**WHAT THIS TASK INVOLVES:** The first line of the data below and every line after it, through the one with "(token : option", must be transcribed without change.

**Records from a data source:**
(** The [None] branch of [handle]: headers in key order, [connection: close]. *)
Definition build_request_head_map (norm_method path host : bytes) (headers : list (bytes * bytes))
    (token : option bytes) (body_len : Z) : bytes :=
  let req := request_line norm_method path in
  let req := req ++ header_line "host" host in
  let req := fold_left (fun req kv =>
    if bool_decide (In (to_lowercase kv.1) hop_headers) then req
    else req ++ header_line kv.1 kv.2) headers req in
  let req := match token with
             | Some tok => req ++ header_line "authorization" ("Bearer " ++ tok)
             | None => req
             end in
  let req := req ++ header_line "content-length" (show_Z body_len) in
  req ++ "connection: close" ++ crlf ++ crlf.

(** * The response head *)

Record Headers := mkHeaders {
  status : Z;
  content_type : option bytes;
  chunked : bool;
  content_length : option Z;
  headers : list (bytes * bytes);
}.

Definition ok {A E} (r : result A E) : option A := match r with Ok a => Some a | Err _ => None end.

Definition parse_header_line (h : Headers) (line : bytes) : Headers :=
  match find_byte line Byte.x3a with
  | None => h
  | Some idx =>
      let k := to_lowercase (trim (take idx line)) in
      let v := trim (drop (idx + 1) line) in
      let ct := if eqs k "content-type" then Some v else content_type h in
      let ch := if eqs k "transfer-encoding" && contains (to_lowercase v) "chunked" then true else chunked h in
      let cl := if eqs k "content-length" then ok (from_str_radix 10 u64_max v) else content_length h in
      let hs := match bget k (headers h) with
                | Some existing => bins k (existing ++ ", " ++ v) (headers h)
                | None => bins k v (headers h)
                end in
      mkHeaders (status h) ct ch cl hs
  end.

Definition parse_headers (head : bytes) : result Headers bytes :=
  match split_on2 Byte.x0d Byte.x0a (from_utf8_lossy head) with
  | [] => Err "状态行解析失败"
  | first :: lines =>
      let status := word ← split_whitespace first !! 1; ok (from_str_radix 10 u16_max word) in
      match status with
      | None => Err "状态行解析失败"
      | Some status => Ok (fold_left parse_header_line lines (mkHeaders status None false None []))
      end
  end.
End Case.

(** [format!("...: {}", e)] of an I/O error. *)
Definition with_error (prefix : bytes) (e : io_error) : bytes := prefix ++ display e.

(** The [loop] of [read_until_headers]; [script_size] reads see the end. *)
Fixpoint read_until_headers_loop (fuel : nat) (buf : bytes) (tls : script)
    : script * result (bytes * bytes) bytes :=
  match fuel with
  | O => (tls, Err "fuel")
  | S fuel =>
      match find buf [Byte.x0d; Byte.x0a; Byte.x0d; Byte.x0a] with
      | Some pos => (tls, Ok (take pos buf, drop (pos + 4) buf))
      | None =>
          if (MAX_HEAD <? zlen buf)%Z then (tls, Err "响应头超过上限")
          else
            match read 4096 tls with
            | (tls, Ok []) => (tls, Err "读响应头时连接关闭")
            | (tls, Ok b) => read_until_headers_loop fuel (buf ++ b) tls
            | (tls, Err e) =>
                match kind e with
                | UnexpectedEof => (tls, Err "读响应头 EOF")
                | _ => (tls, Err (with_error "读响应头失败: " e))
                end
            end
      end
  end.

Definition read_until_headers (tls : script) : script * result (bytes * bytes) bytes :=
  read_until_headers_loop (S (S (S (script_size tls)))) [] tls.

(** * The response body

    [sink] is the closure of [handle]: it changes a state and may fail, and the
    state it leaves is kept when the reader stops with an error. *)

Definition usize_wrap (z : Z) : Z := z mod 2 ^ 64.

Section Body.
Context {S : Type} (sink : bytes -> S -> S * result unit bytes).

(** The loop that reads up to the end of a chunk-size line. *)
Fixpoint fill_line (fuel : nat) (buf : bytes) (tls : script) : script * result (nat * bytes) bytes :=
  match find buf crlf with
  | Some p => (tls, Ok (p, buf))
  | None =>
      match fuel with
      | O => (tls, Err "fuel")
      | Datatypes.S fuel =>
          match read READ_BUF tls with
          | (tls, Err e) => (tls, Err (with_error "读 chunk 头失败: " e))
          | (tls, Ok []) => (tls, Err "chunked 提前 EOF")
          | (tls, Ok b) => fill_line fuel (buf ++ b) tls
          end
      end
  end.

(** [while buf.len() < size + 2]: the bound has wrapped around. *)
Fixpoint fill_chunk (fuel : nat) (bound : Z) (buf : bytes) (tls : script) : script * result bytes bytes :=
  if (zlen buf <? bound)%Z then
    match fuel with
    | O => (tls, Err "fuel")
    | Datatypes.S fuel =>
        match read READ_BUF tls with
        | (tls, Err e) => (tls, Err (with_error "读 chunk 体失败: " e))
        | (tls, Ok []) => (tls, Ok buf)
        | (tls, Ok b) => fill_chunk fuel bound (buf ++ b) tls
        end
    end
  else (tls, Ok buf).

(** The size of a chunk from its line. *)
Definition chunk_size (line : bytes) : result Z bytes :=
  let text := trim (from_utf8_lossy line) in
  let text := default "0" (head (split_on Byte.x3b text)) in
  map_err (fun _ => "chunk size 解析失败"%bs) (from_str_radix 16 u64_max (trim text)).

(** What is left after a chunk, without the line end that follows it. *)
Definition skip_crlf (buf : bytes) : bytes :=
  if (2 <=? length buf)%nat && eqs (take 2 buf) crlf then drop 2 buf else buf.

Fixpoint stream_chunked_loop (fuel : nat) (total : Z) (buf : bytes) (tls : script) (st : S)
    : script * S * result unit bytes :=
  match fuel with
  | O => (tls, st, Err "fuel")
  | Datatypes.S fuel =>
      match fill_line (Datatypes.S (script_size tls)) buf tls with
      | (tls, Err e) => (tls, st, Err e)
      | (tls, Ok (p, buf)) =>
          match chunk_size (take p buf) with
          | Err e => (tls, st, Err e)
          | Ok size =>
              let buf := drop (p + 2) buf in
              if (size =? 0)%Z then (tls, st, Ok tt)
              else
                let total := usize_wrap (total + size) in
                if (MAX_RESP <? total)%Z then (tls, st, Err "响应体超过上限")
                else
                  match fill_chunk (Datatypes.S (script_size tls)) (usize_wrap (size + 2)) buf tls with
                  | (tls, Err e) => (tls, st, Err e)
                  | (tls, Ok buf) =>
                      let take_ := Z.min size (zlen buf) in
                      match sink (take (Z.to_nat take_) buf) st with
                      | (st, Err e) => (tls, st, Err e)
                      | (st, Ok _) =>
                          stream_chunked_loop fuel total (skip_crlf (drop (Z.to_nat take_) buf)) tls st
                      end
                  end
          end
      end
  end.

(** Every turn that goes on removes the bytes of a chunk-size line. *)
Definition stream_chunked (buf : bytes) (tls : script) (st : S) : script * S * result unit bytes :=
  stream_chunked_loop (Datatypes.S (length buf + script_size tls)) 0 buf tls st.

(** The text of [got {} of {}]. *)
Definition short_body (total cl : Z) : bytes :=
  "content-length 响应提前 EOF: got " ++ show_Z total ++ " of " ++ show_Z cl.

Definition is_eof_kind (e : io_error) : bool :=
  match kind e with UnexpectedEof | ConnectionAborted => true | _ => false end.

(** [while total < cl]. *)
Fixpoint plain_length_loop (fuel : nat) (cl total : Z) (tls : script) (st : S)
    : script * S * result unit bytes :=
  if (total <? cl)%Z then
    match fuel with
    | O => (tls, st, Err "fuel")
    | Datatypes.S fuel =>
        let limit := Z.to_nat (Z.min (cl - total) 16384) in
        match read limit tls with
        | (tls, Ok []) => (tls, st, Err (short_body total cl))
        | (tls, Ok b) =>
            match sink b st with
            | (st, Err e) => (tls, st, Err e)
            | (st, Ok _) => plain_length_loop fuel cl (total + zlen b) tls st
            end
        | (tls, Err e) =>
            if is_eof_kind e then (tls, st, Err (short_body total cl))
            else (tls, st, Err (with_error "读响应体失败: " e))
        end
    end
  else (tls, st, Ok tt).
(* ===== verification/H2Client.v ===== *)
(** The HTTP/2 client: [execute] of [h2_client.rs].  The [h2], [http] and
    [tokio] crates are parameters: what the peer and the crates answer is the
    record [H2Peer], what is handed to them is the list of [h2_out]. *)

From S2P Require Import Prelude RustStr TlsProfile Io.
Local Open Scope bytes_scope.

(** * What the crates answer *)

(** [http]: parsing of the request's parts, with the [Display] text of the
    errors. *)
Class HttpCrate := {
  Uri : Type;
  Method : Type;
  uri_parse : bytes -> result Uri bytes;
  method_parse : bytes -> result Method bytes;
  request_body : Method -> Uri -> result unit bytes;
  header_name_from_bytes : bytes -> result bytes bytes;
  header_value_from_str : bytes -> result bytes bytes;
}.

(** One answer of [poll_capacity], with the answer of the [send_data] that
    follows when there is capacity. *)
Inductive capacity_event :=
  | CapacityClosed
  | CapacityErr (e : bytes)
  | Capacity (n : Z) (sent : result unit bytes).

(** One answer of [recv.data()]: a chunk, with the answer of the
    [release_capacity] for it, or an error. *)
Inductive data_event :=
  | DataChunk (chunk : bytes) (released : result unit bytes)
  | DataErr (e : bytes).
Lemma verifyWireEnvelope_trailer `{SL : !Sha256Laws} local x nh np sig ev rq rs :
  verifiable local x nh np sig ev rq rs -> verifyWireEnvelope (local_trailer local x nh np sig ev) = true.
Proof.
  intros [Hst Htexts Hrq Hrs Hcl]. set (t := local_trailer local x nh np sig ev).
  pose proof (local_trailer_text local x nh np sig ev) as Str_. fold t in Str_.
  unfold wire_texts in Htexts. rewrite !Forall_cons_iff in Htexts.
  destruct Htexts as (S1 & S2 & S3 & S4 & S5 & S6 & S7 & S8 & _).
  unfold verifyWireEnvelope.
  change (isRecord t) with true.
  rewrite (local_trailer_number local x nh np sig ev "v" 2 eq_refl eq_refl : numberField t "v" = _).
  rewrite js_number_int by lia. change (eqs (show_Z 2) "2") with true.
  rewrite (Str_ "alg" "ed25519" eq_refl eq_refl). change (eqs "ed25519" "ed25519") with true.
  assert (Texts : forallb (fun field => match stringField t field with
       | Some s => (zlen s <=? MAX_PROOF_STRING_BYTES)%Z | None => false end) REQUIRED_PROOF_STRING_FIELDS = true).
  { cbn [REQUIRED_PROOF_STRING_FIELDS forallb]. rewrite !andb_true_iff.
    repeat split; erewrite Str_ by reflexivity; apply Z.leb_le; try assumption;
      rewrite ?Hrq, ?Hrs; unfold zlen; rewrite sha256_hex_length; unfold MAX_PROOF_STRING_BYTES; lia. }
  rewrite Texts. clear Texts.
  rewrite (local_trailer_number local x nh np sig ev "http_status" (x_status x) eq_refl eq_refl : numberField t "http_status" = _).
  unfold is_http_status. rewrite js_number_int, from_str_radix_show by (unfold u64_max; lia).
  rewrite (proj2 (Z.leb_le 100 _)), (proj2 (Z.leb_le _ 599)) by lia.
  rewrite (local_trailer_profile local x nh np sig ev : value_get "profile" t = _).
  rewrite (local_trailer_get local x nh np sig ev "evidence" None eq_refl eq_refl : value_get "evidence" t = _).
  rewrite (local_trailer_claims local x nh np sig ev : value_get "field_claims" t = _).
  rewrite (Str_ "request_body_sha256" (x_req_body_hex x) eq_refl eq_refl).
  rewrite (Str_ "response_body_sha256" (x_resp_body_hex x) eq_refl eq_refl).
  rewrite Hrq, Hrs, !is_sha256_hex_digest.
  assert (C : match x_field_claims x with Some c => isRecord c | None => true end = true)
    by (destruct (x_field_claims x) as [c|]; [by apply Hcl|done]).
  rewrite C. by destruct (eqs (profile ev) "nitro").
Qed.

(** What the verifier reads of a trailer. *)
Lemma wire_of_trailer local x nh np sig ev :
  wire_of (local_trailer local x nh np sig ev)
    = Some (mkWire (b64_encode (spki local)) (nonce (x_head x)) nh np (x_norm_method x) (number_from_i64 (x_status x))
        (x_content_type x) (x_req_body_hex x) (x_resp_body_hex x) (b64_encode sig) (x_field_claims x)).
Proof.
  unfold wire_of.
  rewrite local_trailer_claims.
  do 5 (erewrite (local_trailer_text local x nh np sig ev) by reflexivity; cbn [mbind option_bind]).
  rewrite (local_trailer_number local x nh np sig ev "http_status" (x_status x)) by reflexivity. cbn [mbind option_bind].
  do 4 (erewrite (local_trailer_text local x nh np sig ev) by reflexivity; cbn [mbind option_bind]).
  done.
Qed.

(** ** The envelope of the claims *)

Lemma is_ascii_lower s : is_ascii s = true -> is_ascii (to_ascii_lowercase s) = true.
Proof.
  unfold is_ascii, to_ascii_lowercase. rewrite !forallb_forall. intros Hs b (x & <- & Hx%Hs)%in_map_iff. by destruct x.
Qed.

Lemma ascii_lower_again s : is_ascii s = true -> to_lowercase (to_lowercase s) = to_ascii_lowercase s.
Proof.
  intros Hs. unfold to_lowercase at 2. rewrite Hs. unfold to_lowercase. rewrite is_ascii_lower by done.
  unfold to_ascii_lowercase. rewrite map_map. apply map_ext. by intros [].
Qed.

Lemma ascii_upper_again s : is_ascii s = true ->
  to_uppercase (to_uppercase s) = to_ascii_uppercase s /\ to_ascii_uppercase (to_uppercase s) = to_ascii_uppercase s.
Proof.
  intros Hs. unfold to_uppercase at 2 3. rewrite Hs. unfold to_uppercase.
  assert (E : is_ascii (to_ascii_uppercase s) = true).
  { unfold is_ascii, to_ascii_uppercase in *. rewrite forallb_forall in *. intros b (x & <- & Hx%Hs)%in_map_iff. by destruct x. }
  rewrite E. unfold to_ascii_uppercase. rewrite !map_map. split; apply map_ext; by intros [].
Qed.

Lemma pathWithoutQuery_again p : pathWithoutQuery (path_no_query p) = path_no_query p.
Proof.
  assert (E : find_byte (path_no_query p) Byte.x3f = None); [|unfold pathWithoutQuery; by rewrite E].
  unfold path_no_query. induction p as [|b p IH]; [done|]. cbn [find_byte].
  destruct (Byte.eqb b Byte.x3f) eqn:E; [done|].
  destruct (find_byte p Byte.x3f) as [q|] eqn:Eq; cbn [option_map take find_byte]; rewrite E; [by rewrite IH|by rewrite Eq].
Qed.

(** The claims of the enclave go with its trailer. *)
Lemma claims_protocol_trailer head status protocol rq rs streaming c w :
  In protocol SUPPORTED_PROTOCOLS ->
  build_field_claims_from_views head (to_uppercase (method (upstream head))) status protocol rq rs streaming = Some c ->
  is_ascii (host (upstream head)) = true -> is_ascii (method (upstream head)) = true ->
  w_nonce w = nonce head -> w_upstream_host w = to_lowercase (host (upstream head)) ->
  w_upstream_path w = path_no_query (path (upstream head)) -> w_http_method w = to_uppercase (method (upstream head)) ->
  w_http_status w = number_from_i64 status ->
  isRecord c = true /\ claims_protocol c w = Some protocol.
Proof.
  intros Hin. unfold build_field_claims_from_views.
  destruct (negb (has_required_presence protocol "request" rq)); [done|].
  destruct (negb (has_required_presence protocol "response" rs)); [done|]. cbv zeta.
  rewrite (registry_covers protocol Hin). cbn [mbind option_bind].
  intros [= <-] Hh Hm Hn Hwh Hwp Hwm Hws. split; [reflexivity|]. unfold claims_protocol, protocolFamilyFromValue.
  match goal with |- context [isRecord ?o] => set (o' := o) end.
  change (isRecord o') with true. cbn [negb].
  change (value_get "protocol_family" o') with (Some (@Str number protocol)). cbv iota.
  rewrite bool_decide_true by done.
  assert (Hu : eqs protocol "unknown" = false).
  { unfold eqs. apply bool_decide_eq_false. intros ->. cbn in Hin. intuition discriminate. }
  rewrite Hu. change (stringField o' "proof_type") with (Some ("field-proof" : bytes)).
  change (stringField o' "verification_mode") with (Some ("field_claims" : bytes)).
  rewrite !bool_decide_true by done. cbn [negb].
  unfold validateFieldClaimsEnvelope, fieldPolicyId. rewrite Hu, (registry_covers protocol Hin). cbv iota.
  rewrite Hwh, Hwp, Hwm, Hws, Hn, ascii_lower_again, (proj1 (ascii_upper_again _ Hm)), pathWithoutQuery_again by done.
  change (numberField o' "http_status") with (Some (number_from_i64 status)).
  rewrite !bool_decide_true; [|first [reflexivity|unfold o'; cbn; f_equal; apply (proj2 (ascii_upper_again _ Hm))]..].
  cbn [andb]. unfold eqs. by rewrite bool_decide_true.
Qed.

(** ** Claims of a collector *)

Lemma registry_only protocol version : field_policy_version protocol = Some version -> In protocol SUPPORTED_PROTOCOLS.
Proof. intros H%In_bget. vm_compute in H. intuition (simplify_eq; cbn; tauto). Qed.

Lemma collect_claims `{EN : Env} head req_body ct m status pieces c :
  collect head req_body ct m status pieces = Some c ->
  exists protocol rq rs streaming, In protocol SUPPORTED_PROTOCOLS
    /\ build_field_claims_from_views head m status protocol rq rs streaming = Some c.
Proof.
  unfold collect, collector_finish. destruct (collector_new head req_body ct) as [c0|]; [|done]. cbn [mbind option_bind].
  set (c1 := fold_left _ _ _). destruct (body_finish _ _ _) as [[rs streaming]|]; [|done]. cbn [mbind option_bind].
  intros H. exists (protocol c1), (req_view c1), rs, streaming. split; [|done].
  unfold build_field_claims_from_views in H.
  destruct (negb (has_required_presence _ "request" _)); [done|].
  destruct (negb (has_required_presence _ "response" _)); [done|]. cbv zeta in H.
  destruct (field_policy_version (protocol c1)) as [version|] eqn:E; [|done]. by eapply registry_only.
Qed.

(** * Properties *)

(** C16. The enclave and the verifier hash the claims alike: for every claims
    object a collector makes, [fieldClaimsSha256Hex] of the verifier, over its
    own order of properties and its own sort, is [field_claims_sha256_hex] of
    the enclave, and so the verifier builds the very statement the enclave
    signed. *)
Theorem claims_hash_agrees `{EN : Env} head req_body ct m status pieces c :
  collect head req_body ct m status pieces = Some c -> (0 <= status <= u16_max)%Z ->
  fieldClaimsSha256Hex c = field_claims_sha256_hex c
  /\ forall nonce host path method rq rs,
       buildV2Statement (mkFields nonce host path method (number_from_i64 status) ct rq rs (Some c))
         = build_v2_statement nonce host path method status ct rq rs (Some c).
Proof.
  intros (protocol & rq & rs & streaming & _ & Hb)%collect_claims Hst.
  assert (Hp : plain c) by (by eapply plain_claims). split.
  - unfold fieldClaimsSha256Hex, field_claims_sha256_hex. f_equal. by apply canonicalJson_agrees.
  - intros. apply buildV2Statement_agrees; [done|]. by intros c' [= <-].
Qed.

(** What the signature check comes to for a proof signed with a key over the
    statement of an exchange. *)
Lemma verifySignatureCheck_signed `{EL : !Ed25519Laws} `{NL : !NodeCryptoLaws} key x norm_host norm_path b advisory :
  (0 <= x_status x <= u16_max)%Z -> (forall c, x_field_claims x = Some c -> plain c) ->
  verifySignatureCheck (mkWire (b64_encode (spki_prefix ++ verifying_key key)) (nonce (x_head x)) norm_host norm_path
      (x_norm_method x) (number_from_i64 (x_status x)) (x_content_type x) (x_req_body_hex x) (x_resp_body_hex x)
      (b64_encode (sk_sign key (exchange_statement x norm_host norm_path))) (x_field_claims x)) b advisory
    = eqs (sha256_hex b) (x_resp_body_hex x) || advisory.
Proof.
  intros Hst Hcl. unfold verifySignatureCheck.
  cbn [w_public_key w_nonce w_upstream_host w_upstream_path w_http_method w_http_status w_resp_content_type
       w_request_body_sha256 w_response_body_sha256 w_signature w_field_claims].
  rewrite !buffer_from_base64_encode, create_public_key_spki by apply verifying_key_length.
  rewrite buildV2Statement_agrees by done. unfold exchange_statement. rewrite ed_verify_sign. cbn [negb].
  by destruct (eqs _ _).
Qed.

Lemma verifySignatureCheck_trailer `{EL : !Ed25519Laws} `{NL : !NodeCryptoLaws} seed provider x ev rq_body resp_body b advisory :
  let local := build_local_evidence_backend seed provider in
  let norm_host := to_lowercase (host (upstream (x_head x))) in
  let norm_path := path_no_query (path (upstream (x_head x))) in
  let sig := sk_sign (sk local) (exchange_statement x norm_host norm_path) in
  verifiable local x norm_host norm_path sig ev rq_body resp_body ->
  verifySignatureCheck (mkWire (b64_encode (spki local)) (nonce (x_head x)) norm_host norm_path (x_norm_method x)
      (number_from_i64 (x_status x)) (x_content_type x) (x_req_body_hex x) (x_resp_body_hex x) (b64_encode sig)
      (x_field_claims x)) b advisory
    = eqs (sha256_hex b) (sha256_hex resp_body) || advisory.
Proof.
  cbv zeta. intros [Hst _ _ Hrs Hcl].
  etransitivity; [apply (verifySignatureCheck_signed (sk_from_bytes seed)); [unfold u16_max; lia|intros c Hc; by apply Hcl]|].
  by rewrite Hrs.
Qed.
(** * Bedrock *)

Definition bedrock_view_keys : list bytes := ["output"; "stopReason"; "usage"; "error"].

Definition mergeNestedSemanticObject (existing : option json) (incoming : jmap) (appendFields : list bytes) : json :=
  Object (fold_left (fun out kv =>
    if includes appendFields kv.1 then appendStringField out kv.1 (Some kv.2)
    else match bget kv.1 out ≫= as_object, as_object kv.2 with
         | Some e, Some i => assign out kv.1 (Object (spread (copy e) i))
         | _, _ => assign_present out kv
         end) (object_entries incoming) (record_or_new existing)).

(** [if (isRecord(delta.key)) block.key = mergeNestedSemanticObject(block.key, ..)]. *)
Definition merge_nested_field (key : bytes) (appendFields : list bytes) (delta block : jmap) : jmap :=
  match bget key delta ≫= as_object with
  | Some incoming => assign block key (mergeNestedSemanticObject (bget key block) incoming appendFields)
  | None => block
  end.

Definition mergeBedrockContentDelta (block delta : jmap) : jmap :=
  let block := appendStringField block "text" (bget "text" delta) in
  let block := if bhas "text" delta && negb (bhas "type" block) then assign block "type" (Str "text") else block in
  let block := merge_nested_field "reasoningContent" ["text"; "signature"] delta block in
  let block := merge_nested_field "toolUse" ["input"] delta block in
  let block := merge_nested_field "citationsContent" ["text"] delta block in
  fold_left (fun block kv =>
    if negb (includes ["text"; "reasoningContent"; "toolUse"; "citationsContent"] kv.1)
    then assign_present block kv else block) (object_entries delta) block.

**YOUR SOLUTION:**
(** The [None] branch of [handle]: headers in key order, [connection: close]. *)
Definition build_request_head_map (norm_method path host : bytes) (headers : list (bytes * bytes))
    (token : option bytes) (body_len : Z) : bytes :=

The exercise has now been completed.